Japan Geoscience Union Meeting 2018

Presentation information

[JJ] Evening Poster

S (Solid Earth Sciences) » S-SS Seismology

[S-SS14] Strong Ground Motion and Earthquake Disaster

Tue. May 22, 2018 5:15 PM - 6:30 PM Poster Hall (International Exhibition Hall7, Makuhari Messe)

convener:Masayuki Kuriyama(Central Research Institute of Electric Power Industry)

[SSS14-P04] Strong-motion data recorded by 1s-sampling GNSS during the 2016 Kumamoto earthquake

*Hisahiko Kubo1, Takashi Kunugi1 (1.National Research Institute for Earth Science and Disaster Resilience)

Keywords:GNSS, Strong motions, The 2016 Kumamoto earthquake

The high-rate GNSS data have a potential to observe dynamic ground motions as well as static permanent displacements during large earthquakes (e.g., Bock et al. 2004). However, few attempts have investigated “strong” ground motions recorded by GNSS. In this study, we investigate GNSS records at near-source stations during the 2016 Kumamoto earthquake.

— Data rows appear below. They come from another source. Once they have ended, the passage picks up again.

(** [s.replace(/c/g, by)] for one character [c] *)
Fixpoint replaceChar (c : ascii) (by_ : string) (s : string) : string :=
  match s with
  | EmptyString => EmptyString
  | String c' s' =>
      if Ascii.eqb c' c then by_ ++ replaceChar c by_ s' else String c' (replaceChar c by_ s')
  end.

(** ToBoolean: the values that count as true in [a || b] and [if (a)]. *)
Definition truthy (v : any) : bool :=
  match v with
  | Null | Undefined => false
  | Num x => negb (PrimFloat.eqb x PrimFloat.zero || isNaN x)
  | Str s => negb (String.eqb s "")
  | Bool b => b
  end.

(** What a function either returns or throws. *)
Inductive outcome (A : Type) :=
| Return (a : A)
| Throw (message : string).
Arguments Return {A}.
Arguments Throw {A}.

End Js.

(** * The data model (src/types) *)

Import Js.

Inductive colType := numerical | categorical | date | text.

Record DataColumn := {
  name : string;
  type : colType;
  values : list any;
  missingCount : nat;
  missingRate : float
}.

Record DataSummary := {
  totalRows : nat;
  totalColumns : nat;
  columns : list DataColumn;
  fileName : string
}.

Record ColumnCleaningReport := {
  columnName : string;
  originalType : colType;
  finalType : colType;
  missingValuesImputed : nat;
  erroneousValuesFixed : nat;
  typeConverted : bool;
  imputationMethod : option string
}.

Record CleaningSummary := {
  totalImputed : nat;       (* summary.missingValuesImputed *)
  totalFixed : nat;         (* summary.erroneousValuesFixed *)
  typesConverted : nat      (* summary.typesConverted *)
}.

Record CleaningReport := {
  totalRowsCleaned : nat;
  columnReports : list ColumnCleaningReport;
  summary : CleaningSummary
}.

Definition colType_eqb (a b : colType) : bool :=
  match a, b with
  | numerical, numerical | categorical, categorical | date, date | text, text => true
  | _, _ => false
  end.

(** The test [v !== null && v !== undefined && v !== ''] that the file
    reader and the analyzer apply to a cell. *)
Definition nonNull (v : any) : bool :=
  negb (strictEquals v Null) && negb (strictEquals v Undefined) && negb (strictEquals v (Str "")).

(** The test [!isNaN(Number(v)) && v !== null && v !== undefined && v !== '']. *)
Definition isNumeric (v : any) : bool :=
  negb (isNaN (Number v)) && nonNull v.

(** * DataCleaner *)

Module DataCleaner.

Local Open Scope string_scope.
Local Open Scope float_scope.

Definition isMissing (value : any) : bool :=
  strictEquals value Null || strictEquals value Undefined || strictEquals value (Str "") ||
  match value with
  | Str s => String.eqb (trim s) ""
  | _ => false
  end.

Definition isPriceColumn (columnName : string) : bool :=
  let priceKeywords := ["price"; "cost"; "amount"; "value"; "fee"; "charge"; "rate";
                        "salary"; "wage"; "revenue"; "income"] in
  existsb (fun keyword => includes columnName keyword) priceKeywords.

Definition isQuantityColumn (columnName : string) : bool :=
  let quantityKeywords := ["quantity"; "count"; "number"; "qty"; "amount"; "total"; "sum";
                           "volume"; "size"; "length"; "width"; "height"] in
  existsb (fun keyword => includes columnName keyword) quantityKeywords.

Definition isDateColumn (columnName : string) : bool :=
  let dateKeywords := ["date"; "time"; "created"; "updated"; "modified"; "timestamp";
                       "year"; "month"; "day"] in
  existsb (fun keyword => includes columnName keyword) dateKeywords.
(** * Smart Todo App: the task lifecycle engine of [server.js] over the
      SQLite schema of [db.js]

    The development embeds the request handlers of the Express server as
    functions over an explicit store (one finite map per table of the
    schema), and proves what the handlers do to that store and what they
    answer.

    Conventions of the embedding.
    - A table with a [TEXT PRIMARY KEY] is a [gmap string row]; the
      two-column table [task_dependencies], whose primary key is the whole
      row, is a [gset (string * string)].
    - Columns carry the values the handlers write into them: a [TEXT]
      column is an [option string] and an [INTEGER] column an [option Z],
      [None] standing for SQL [NULL].  [tasks.due_at] is the exception: the
      recurrence code writes an ISO-8601 text into that [INTEGER] column, so
      it holds a [dueval].  Request members have the type of the column
      they are bound to; SQLite's conversion of a value of another storage
      class (a numeric text bound to an [INTEGER] column, say) is not
      modelled, and timestamps are integers.
    - A JSON member that is missing or [null] is [None]; the sqlite3 driver
      binds both as [NULL].  The member [completed], which the handlers only
      test for truthiness, is a [jsval].
    - [uuidv4()], [Date.now()], the mail transport and a failing [db.run]
      of the sync loop are inputs of the handlers (oracles), never
      constants.  Elsewhere a statement fails only for a reason the store
      itself decides (a table the schema lacks, a primary key that is
      taken).
    - The callbacks of one request, or of one run of the scheduler with the
      transport's answers, are sequenced as written and are over before the
      next request or run starts.
    - The Socket.IO emissions are not part of the model. *)

From Stdlib Require Import ZArith String Ascii List Lia.
From stdpp Require Import gmap strings list.

Local Open Scope string_scope.
Local Open Scope list_scope.
Local Open Scope Z_scope.

(** ** JavaScript values and truthiness *)

(** The JSON values a client can put in the [completed] member, which the
    handlers only ever test for truthiness. *)
Inductive jsval :=
| JUndefined
| JNull
| JBool (b : bool)
| JNum (z : Z)
| JStr (s : string).

Definition truthy (v : jsval) : bool :=
  match v with
  | JUndefined | JNull => false
  | JBool b => b
  | JNum z => negb (z =? 0)
  | JStr s => negb (String.eqb s "")
  end.

(** [completed ? 1 : 0] *)
Definition flag (v : jsval) : Z := if truthy v then 1 else 0.

(** A due timestamp as it travels through requests and the [due_at] column:
    a number of milliseconds, or a text. *)
Inductive dueval :=
| DueNum (ms : Z)
| DueText (s : string).

Definition truthy_str (o : option string) : bool :=
  match o with
  | Some s => negb (String.eqb s "")
  | None => false
  end.

Definition truthy_due (o : option dueval) : bool :=
  match o with
  | Some (DueNum z) => negb (z =? 0)
  | Some (DueText s) => negb (String.eqb s "")
  | None => false
  end.

(** [x || d] on a text member, where [d] is a string literal. *)
Definition str_or (o : option string) (d : string) : string :=
  match o with
  | Some s => if String.eqb s "" then d else s
  | None => d
  end.

(** [x || null] *)
Definition str_or_null (o : option string) : option string :=
  if truthy_str o then o else None.

Definition due_or_null (o : option dueval) : option dueval :=
  if truthy_due o then o else None.

(** ** The Date object, after ECMA-262 (Dates and Times)

    Time values are integers of milliseconds since the epoch; [None] is the
    invalid date (a [NaN] time value). *)
Module JsDate.

Definition msPerDay : Z := 86400000.

Definition Day (t : Z) : Z := t / msPerDay.
Definition TimeWithinDay (t : Z) : Z := t mod msPerDay.

Definition DaysInYear (y : Z) : Z :=
  if negb (y mod 4 =? 0) then 365
  else if negb (y mod 100 =? 0) then 366
  else if negb (y mod 400 =? 0) then 365
  else 366.

Definition DayFromYear (y : Z) : Z :=
  365 * (y - 1970) + (y - 1969) / 4 - (y - 1901) / 100 + (y - 1601) / 400.

(** The year [y] with [DayFromYear y <= Day t < DayFromYear (y + 1)]: an
    estimate from the mean length of a year, moved by one where needed. *)
Definition YearFromTime (t : Z) : Z :=
  let d := Day t in
  let y := 1970 + (d * 400) / 146097 in
  if d <? DayFromYear y then y - 1
  else if DayFromYear (y + 1) <=? d then y + 1
  else y.

Definition InLeapYear (t : Z) : Z :=
  if DaysInYear (YearFromTime t) =? 366 then 1 else 0.

Definition DayWithinYear (t : Z) : Z := Day t - DayFromYear (YearFromTime t).

(** Day number within the year on which month [m] (0 = January) starts. *)
Definition monthStart (m leap : Z) : Z :=
  match m with
  | 0 => 0
  | 1 => 31
  | 2 => 59 + leap
  | 3 => 90 + leap
  | 4 => 120 + leap
  | 5 => 151 + leap
  | 6 => 181 + leap
  | 7 => 212 + leap
  | 8 => 243 + leap
  | 9 => 273 + leap
  | 10 => 304 + leap
  | _ => 334 + leap
  end.

Definition monthOfDay (d leap : Z) : Z :=
  if d <? 31 then 0
  else if d <? 59 + leap then 1
  else if d <? 90 + leap then 2
  else if d <? 120 + leap then 3
  else if d <? 151 + leap then 4
  else if d <? 181 + leap then 5
  else if d <? 212 + leap then 6
  else if d <? 243 + leap then 7
  else if d <? 273 + leap then 8
  else if d <? 304 + leap then 9
  else if d <? 334 + leap then 10
  else 11.

Definition MonthFromTime (t : Z) : Z :=
  monthOfDay (DayWithinYear t) (InLeapYear t).

Definition DateFromTime (t : Z) : Z :=
  DayWithinYear t - monthStart (MonthFromTime t) (InLeapYear t) + 1.

Definition HourFromTime (t : Z) : Z := (t / 3600000) mod 24.
Definition MinFromTime (t : Z) : Z := (t / 60000) mod 60.
Definition SecFromTime (t : Z) : Z := (t / 1000) mod 60.
Definition msFromTime (t : Z) : Z := t mod 1000.

(** [MakeDay year month date]: the day number of the [date]-th day counted
    from the first of month [month] of [year]; months beyond 0..11 carry
    into the year. *)
Definition MakeDay (year month date : Z) : Z :=
  let ym := year + month / 12 in
  let mn := month mod 12 in
  let leap := if DaysInYear ym =? 366 then 1 else 0 in
  DayFromYear ym + monthStart mn leap + date - 1.

Definition MakeDate (day time : Z) : Z := day * msPerDay + time.

Definition TimeClip (t : Z) : option Z :=
  if Z.abs t <=? 8640000000000000 then Some t else None.

Section LocalTime.
(** The offset of local time from UTC at a time value, in milliseconds;
    the flag says whether the time value is UTC. *)
Variable LocalTZA : Z -> bool -> Z.

Definition LocalTime (t : Z) : Z := t + LocalTZA t true.
Definition UTC (t : Z) : Z := t - LocalTZA t false.

(** [d.getDate()] and [d.getMonth()]; [None] is [NaN]. *)
Definition getDate (d : option Z) : option Z :=
  match d with
  | Some tv => Some (DateFromTime (LocalTime tv))
  | None => None
  end.

Definition getMonth (d : option Z) : option Z :=
  match d with
  | Some tv => Some (MonthFromTime (LocalTime tv))
  | None => None
  end.

(** [d.setDate(dt)]: the date object after the call. *)
Definition setDate (d : option Z) (dt : option Z) : option Z :=
  match d, dt with
  | Some tv, Some dt =>
      let t := LocalTime tv in
      let newDate :=
        MakeDate (MakeDay (YearFromTime t) (MonthFromTime t) dt)
                 (TimeWithinDay t) in
      TimeClip (UTC newDate)
  | _, _ => None
  end.

(** [d.setMonth(m)] *)
Definition setMonth (d : option Z) (m : option Z) : option Z :=
  match d, m with
  | Some tv, Some m =>
      let t := LocalTime tv in
      let newDate :=
        MakeDate (MakeDay (YearFromTime t) m (DateFromTime t))
                 (TimeWithinDay t) in
      TimeClip (UTC newDate)
  | _, _ => None
  end.
End LocalTime.

(** Decimal digits, most significant first, exactly [n] of them. *)
Fixpoint digits (n : nat) (z : Z) (acc : string) : string :=
  match n with
  | O => acc
  | S n' =>
      digits n' (z / 10)
             (String (ascii_of_nat (48 + Z.to_nat (z mod 10))) acc)
  end.

Definition isoYear (y : Z) : string :=
  if (0 <=? y) && (y <=? 9999) then digits 4 y ""
  else if 0 <=? y then "+" +:+ digits 6 y ""
  else "-" +:+ digits 6 (- y) "".

(** [d.toISOString()]; [None] is the [RangeError] thrown on an invalid
    date. *)
Definition toISOString (d : option Z) : option string :=
  match d with
  | None => None
  | Some t =>
      Some (isoYear (YearFromTime t) +:+ "-"
            +:+ digits 2 (MonthFromTime t + 1) "" +:+ "-"
            +:+ digits 2 (DateFromTime t) "" +:+ "T"
            +:+ digits 2 (HourFromTime t) "" +:+ ":"
            +:+ digits 2 (MinFromTime t) "" +:+ ":"
            +:+ digits 2 (SecFromTime t) "" +:+ "."
            +:+ digits 3 (msFromTime t) "" +:+ "Z")
  end.

End JsDate.


(** ** The schema of [db.js] *)

(** The tables [db.serialize] creates; no other statement of the repository
    creates a table. *)
Definition schema : list string :=
  ["users"; "teams"; "team_members"; "tasks"; "task_dependencies";
   "comments"; "time_entries"; "reminders"].

(** A row of [users]; of its columns only [email] is read by the handlers
    embedded here. *)
Record user := mkUser {
  email : option string;
  name : option string
}.

(** A row of [tasks], keyed by [id]. *)
Record task := mkTask {
  title : option string;
  description : option string;
  priority : option string;
  completed : Z;
  due_at : option dueval;
  created_by : option string;
  assignee : option string;
  recurring_rule : option string;
  created_at : option Z
}.

(** A row of [time_entries], keyed by [id]. *)
Record time_entry := mkTimeEntry {
  te_task_id : option string;
  te_user_id : option string;
  started_at : Z;
  stopped_at : option Z;
  duration : option Z
}.

(** A row of [reminders], keyed by [id]. *)
Record reminder := mkReminder {
  rem_task_id : option string;
  rem_user_id : option string;
  remind_at : option Z;
  snoozed_until : option Z;
  sent : Z
}.

Record store := mkStore {
  users : gmap string user;
  tasks : gmap string task;
  task_dependencies : gset (string * string);
  time_entries : gmap string time_entry;
  reminders : gmap string reminder
}.

Definition empty_store : store := mkStore ∅ ∅ ∅ ∅ ∅.

Definition with_tasks (f : gmap string task -> gmap string task) (s : store) : store :=
  mkStore (users s) (f (tasks s)) (task_dependencies s) (time_entries s)
          (reminders s).

Definition with_time_entries
  (f : gmap string time_entry -> gmap string time_entry) (s : store) : store :=
  mkStore (users s) (tasks s) (task_dependencies s) (f (time_entries s))
          (reminders s).

Definition with_reminders
  (f : gmap string reminder -> gmap string reminder) (s : store) : store :=
  mkStore (users s) (tasks s) (task_dependencies s) (time_entries s)
          (f (reminders s)).

(** The outcome of one statement: its rows (or the store it leaves), or the
    [err] handed to the callback. *)
Inductive sql_result (A : Type) :=
| SqlOk (a : A)
| SqlErr (msg : string).
Arguments SqlOk {A} a.
Arguments SqlErr {A} msg.
Notation "x <- e ;; k" :=
  (match e with Some x => k | None => None end)
  (at level 61, e at next level, right associativity).

(** [__kelvin_to_celcius] (lines 71-73) on one element. *)
Definition __kelvin_to_celcius (t2m : R) : R := t2m - 273.15.

(** Lines 308-309 on one element: the projected area factor. *)
Definition fp_of (cossza : R) : option R :=
  asin_c <- np_arcsin cossza ;;
  let gamma := asin_c * 180 / PI in
  Some (0.308 * cos (PI / 180) * gamma * 0.998 - gamma * gamma / 50000).

(** Lines 312-313 on one element: [fdir / cossza] under the filter
    [cossza > 0.01], [fdir] elsewhere. *)
Definition filtered_fdir (fdir cossza : R) : R :=
  if Rgt_dec cossza 0.01 then fdir / cossza else fdir.

(** Line 316 on one element. *)
Definition mrtcal_of (strd lur dsw rsw fp fdir : R) : option R :=
  np_power
    ((1 / 0.0000000567)
     * (0.5 * strd + 0.5 * lur
        + (0.7 / 0.97) * (0.5 * dsw + 0.5 * rsw + fp * fdir)))
    0.25.

(** The call returns the result array (an element is [None] when it is
    NaN) and the object store it leaves behind. *)
Definition calculate_mean_radiant_temperature
  (hp : heap) (ssrd ssr fdir strd strr cossza : ref)
  : option (list (option R) * heap) :=
  v_ssrd <- load hp ssrd ;;
  v_ssr <- load hp ssr ;;
  v_fdir <- load hp fdir ;;
  v_strd <- load hp strd ;;
  v_strr <- load hp strr ;;
  v_cossza <- load hp cossza ;;
  let n := length v_ssrd in
  if same_shape n [v_ssr; v_fdir; v_strd; v_strr; v_cossza] then
    (* lines 302-304: fresh arrays *)
    let dsw := tabulate n (fun i => item v_ssrd i - item v_fdir i) in
    let rsw := tabulate n (fun i => item v_ssrd i - item v_ssr i) in
    let lur := tabulate n (fun i => item v_strd i - item v_strr i) in
    (* lines 308-309 *)
    let fp := tabulate n (fun i => fp_of (item v_cossza i)) in
    (* lines 312-313: the object behind [fdir] is overwritten in place *)
    let hp' :=
      store hp fdir
        (tabulate n (fun i => filtered_fdir (item v_fdir i) (item v_cossza i)))
    in
    (* line 316 reads [strd] and [fdir] after the write *)
    v_strd' <- load hp' strd ;;
    v_fdir' <- load hp' fdir ;;
    let mrtcal :=
      tabulate n (fun i =>
        fp_i <- nth i fp None ;;
        mrtcal_of (item v_strd' i) (item lur i) (item dsw i) (item rsw i)
                  fp_i (item v_fdir' i)) in
    let mrt := map (option_map __kelvin_to_celcius) mrtcal in
    Some (mrt, hp')
  else None.
(** X13. The scale search needs a left grid of two columns and two rows
    at least: on a grid with a single column or a single row and with one
    match or more, the right grid of scale 1/2 has no cell, and the vote of
    the first match is an access out of range, whether the rotations are
    searched or not. *)
Theorem GetInlierMask_thin_grid `{DoubleArith} (vbInliers : list bool)
    (WithRotation : bool) (g : GMS_Matcher) :
  matches_ok g → mNumberMatches g ≠ 0%nat →
  0 < width (mGridSizeLeft g) → 0 < height (mGridSizeLeft g) →
  width (mGridSizeLeft g) = 1 ∨ height (mGridSizeLeft g) = 1 →
  GetInlierMask vbInliers true WithRotation g = None.
Proof.
  intros Hmatches Hsome HW HH Hthin. unfold GetInlierMask.
  destruct WithRotation; cbn [negb andb]; rewrite for_loop_S.
  - destruct (SetScale 0 g ≫= _) as [[[m v] u]|] eqn:Hfirst; [|reflexivity].
    rewrite bind_Some_l, for_loop_S. bind_inv Hfirst. rename x into gs.
    apply TryRotations_frame in Hfirst. apply SetScale_frame in E.
    cbn [snd] in Hfirst.
    rewrite (thin_scale_step true g u m v); try assumption; [reflexivity|].
    congruence.
  - destruct (SetScale 0 g ≫= _) as [[[m v] u]|] eqn:Hfirst; [|reflexivity].
    rewrite bind_Some_l, for_loop_S. bind_inv Hfirst. rename x into gs.
    apply TryRotation_frame in Hfirst. apply SetScale_frame in E.
    cbn [snd] in Hfirst.
    rewrite (thin_scale_step false g u m v); try assumption; [reflexivity|].
    congruence.
Qed.

Lemma GetInlierMask_thin_grid_witness :
  @GetInlierMask ExactArith [] true true demo_thin = None.
Proof.
  apply (@GetInlierMask_thin_grid ExactArith [] true demo_thin).
  - apply GMS_Matcher_new_ok; try reflexivity; try discriminate.
    + repeat (apply Forall_cons; split;
              [unfold inside_image; cbn; repeat split; discriminate|]).
      apply Forall_nil. exact I.
    + repeat (apply Forall_cons; split;
              [unfold inside_image; cbn; repeat split; discriminate|]).
      apply Forall_nil. exact I.
    + repeat (apply Forall_cons; split;
              [unfold match_in_range; cbn; lia|]).
      apply Forall_nil. exact I.
  - discriminate.
  - reflexivity.
  - reflexivity.
  - left. reflexivity.
Defined.

(** ** The strategies of the dispatcher *)

Lemma accept_all_app (accepted : list (DMatch * Q)) (ms : DMatch * Q)
    (p : MatchPruner) :
  accept_all (ms :: accepted) p = accept_all accepted (accept_match ms.1 ms.2 p).
Proof. reflexivity. Qed.
(** * Meta CAPI proxy: the event normalisation and hashing pipeline

    A shallow embedding of [src/main.py]: the Python values that travel
    through the pipeline, the exceptions the code can raise, the standard
    library calls it relies on ([str.strip], [str.lower], [hashlib.sha256],
    [float], [ipaddress.ip_address], [re.match]) and the five functions
    [hash_data], [validate_and_clean_data], [hash_user_data],
    [build_meta_payload] and [process_event].

    Modelling conventions.
    - A Python [str] is a Rocq [string] holding its UTF-8 bytes, so
      [.encode()] is the list of those bytes.  [strip], [lower], [\d] and the
      digit tests act on the ASCII range, where they coincide with Python's;
      bytes above 127 are carried through untouched.
    - A Python [dict] is a [gmap string pyval]; a JSON document is a [pyval].
    - A Python float is a [spec_float] of binary64 (precision 53, emax 1024).
    - A call that may raise returns a [result]. *)

From Stdlib Require Import ZArith String Ascii List SpecFloat Lia.
From stdpp Require Import base option gmap strings list.

Set Warnings "-register-all".
Local Open Scope string_scope.
Local Open Scope Z_scope.

(** ** Exceptions and results *)

Inductive exn : Type :=
| AttributeError
| TypeError
| ValueError
| OverflowError
| HTTPException (status_code : Z) (request_id message : string)
| RequestException (err : string).

Inductive result (A : Type) : Type :=
| Ok (a : A)
| Raise (e : exn).
Arguments Ok {A} a.
Arguments Raise {A} e.

#[global] Instance result_ret : MRet result := fun _ a => Ok a.

#[global] Instance result_bind : MBind result := fun _ _ k m =>
  match m with
  | Ok a => k a
  | Raise e => Raise e
  end.

Definition is_ok {A : Type} (m : result A) : bool :=
  match m with Ok _ => true | Raise _ => false end.
(** * The AI-assistant command interpreter of TeamWorkPlatform

    A shallow embedding of [src/services/aiService.ts] (with the part of
    [todoService.ts], [calendarService.ts] and [memoService.ts] it calls)
    and the properties of its natural-language command parser and
    dispatcher.

    Conventions.
    - A JavaScript string is the list of its UTF-16 code units.
    - A [Date] is its time value in milliseconds since the epoch, or
      [InvalidDate] for NaN; local time is UTC plus a constant offset
      [LocalTZA] (a zone without daylight-saving changes, as Korea's).
    - [String.prototype.toLowerCase] and [LocalTZA] are given by the
      [Host]; the properties hold for every host.
    - The parser is a pure function of the message and of [now], the
      value of the [new Date()] it evaluates.
    - Calls to Supabase, to the Gemini chat model and to the console, and
      the later readings of the clock, are the events of a free monad
      [Prog], in which the dispatcher is written. *)

From Stdlib Require Import String Ascii.
From Stdlib Require Import ZArith NArith List Bool Lia.
Import ListNotations.

Local Open Scope string_scope.
Local Open Scope list_scope.
Local Open Scope Z_scope.

(* ================================================================== *)
(** * Part I. Definitions *)
(* ================================================================== *)

(** ** JavaScript strings *)

Module JsString.

(** A UTF-16 code unit. *)
Definition char := N.
Definition str := list char.

Definition char_eqb (a b : char) : bool := N.eqb a b.

Fixpoint str_eqb (a b : str) : bool :=
  match a, b with
  | [], [] => true
  | x :: a', y :: b' => char_eqb x y && str_eqb a' b'
  | _, _ => false
  end.

(** Source text of this file is UTF-8; a literal is decoded to the UTF-16
    code units the TypeScript literal denotes. *)
Definition cont (b : N) : N := N.land b 63.

Definition surrogates (cp : N) : str :=
  let v := (cp - 65536)%N in
  [ (55296 + N.shiftr v 10)%N ; (56320 + N.land v 1023)%N ].

Fixpoint utf16_of_utf8 (bs : list N) : str :=
  match bs with
  | [] => []
  | b0 :: r0 =>
    if (b0 <? 128)%N then b0 :: utf16_of_utf8 r0
    else if (b0 <? 224)%N then
      match r0 with
      | b1 :: r1 =>
        (N.shiftl (N.land b0 31) 6 + cont b1)%N :: utf16_of_utf8 r1
      | [] => []
      end
    else if (b0 <? 240)%N then
      match r0 with
      | b1 :: b2 :: r2 =>
        (N.shiftl (N.land b0 15) 12 + N.shiftl (cont b1) 6 + cont b2)%N
          :: utf16_of_utf8 r2
      | _ => []
      end
    else
      match r0 with
      | b1 :: b2 :: b3 :: r3 =>
        surrogates (N.shiftl (N.land b0 7) 18 + N.shiftl (cont b1) 12
                    + N.shiftl (cont b2) 6 + cont b3)%N
          ++ utf16_of_utf8 r3
      | _ => []
      end
  end.

Definition utf16 (s : string) : str :=
  utf16_of_utf8 (map N_of_ascii (list_ascii_of_string s)).

(** [js "..."] is the string literal, decoded where it is written. *)
Notation "'js' s" :=
  (ltac:(let v := eval vm_compute in (utf16 s) in exact v))
  (at level 10, s at level 9, only parsing).

(** [a.startsWith(p)] *)
Fixpoint startsWith (p s : str) : bool :=
  match p, s with
  | [], _ => true
  | x :: p', y :: s' => char_eqb x y && startsWith p' s'
  | _ :: _, [] => false
  end.

(** [s.includes(p)] *)
Fixpoint includes (p s : str) : bool :=
  startsWith p s ||
  match s with
  | [] => false
  | _ :: s' => includes p s'
  end.

(** ECMAScript WhiteSpace and LineTerminator code points: the set of
    [\s] and of [String.prototype.trim]. *)
Definition isLineTerminator (c : char) : bool :=
  existsb (char_eqb c) [10; 13; 8232; 8233]%N.

Definition isSpace (c : char) : bool :=
  existsb (char_eqb c) [9; 11; 12; 32; 160; 5760; 8239; 8287; 12288; 65279]%N
  || ((8192 <=? c)%N && (c <=? 8202)%N)
  || isLineTerminator c.

Fixpoint trimStart (s : str) : str :=
  match s with
  | c :: s' => if isSpace c then trimStart s' else s
  | [] => []
  end.

Definition trim (s : str) : str := rev (trimStart (rev (trimStart s))).

(** [\d] *)
Definition isDigit (c : char) : bool := (48 <=? c)%N && (c <=? 57)%N.

Definition digitValue (c : char) : Z := Z.of_N c - 48.

(** [parseInt(s)] restricted to what the captures of this file can be:
    the decimal value of the leading digits, [None] (NaN) when there is
    none.  (Captures are runs of [\d], so sign, radix prefix and leading
    white space never occur.) *)
Fixpoint leadingDigits (acc : Z) (s : str) : Z :=
  match s with
  | c :: s' => if isDigit c then leadingDigits (10 * acc + digitValue c) s' else acc
  | [] => acc
  end.

Definition parseInt (s : str) : option Z :=
  match s with
  | c :: _ => if isDigit c then Some (leadingDigits 0 s) else None
  | [] => None
  end.

(** [String(n)] for an integer. *)
Fixpoint digitsOf (fuel : nat) (n : Z) (acc : str) : str :=
  match fuel with
  | O => acc
  | S f =>
    let acc' := Z.to_N (48 + n mod 10) :: acc in
    if n <? 10 then acc' else digitsOf f (n / 10) acc'
  end.

Definition stringOfNat (n : Z) : str := digitsOf (S (Z.to_nat (Z.log2 n))) n [].

Definition String_ (n : Z) : str :=
  if n <? 0 then 45%N :: stringOfNat (- n) else stringOfNat n.

(** [s.padStart(n, '0')] *)
Definition padStart0 (n : nat) (s : str) : str :=
  repeat 48%N (n - length s) ++ s.

(** Truthiness of a string. *)
Definition truthy (s : str) : bool :=
  match s with [] => false | _ :: _ => true end.

End JsString.
Import JsString.

(** ** Regular expressions

    The subset of ECMAScript patterns that [aiService.ts] uses, with the
    backtracking semantics of the language: alternatives left to right,
    greedy quantifiers longest first, lazy ones shortest first.  The
    source quantifies single classes only, apart from [?] on groups whose
    body is never empty, so no empty-iteration check is needed.  No
    pattern has an anchor, a look-around or a back-reference, hence a
    match at an index depends on the text from that index on only. *)

Module Regex.

(** Capture groups that took part in the match, latest first; a group
    that is absent is [undefined] in JavaScript. *)
Definition captures := list (nat * str).

Fixpoint group (i : nat) (cs : captures) : option str :=
  match cs with
  | [] => None
  | (j, s) :: cs' => if Nat.eqb i j then Some s else group i cs'
  end.

Inductive regex : Type :=
| Eps
| Lit (s : str)
| Cls (p : char -> bool)
| Seq (r1 r2 : regex)
| Alt (r1 r2 : regex)
| Opt (r : regex)
| Rep (greedy : bool) (lo : nat) (hi : option nat) (p : char -> bool)
| Grp (i : nat) (r : regex).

First, we compare ground motions recorded at GNSS and strong-motion stations, which adjoin each other. For GNSS data, we use 1s-sampling records of GEONET of GSI. The 1s-sampling GNSS data is converted into displacement waveforms using Kinematic PPP as implemented in RTKLIB Ver. 2.4.2 (Takasu 2013). For GNSS precise ephemeris, we use the satellite orbit data (15m sampling) and the clock data (5s sampling) produced by Center for Orbit Determination in Europe (CODE). We also use ground-motion records of K-NET and KiK-net of NIED. From the original acceleration records, displacement waveforms are obtained by numerical double integration in time domain with baseline corrections and are resampled to 1s after the high-pass filtering operation at the period of 2s. We conduct a comparison of displacement waveforms at two station pairs: KiK-net Oguni and GEONET Kumamoto-Oguni, and K-NET Tamana and GEONET Tamana. The maximum amplitudes of horizontal components at these stations range between 10–40 cm, and the maximum amplitudes at vertical components are smaller than 10 cm. The permanent displacements are approximately 10–20 cm at horizontal components. The comparison of displacement waveforms indicates that horizontal displacement waveforms at GNSS stations are similar to those at strong-motion stations. Their displacement spectra are consistent in the period band between 5–20s, although the spectra at periods of less than 5s differs among them. This difference at short period is expected to be caused by the multi-path error of GNSS observation due to the strong shaking. The permanent displacements of the GNSS and seismometer data are close to those estimated from F3 solutions of GEONET. These features are also found at vertical waveforms, although the spectral difference at short period is lager.

We also investigate the effect of GNSS ephemeris on displacement waveforms. When using final or rapid ephemeris of International GNSS Service (IGS), whose sampling rate of clock data (30s or 5m) is lower than that of CODE, obtained horizontal waveforms are consistent with waveforms obtained with CODE ephemeris, although there are cases where permanent displacements cannot be obtained stably. The comparison of displacement amplitude spectra indicates that spectra obtained with IGS final or rapid ephemeris are consistent with those obtained with CODE ephemeris in the period band of 5-20s. Horizontal displacement waveforms obtained with IGS ultra-rapid ephemeris can also reproduce major phases of seismic waves, although they have a lot of short-period noises. The use of only broadcast ephemeris cannot reproduce major phases of seismic waves.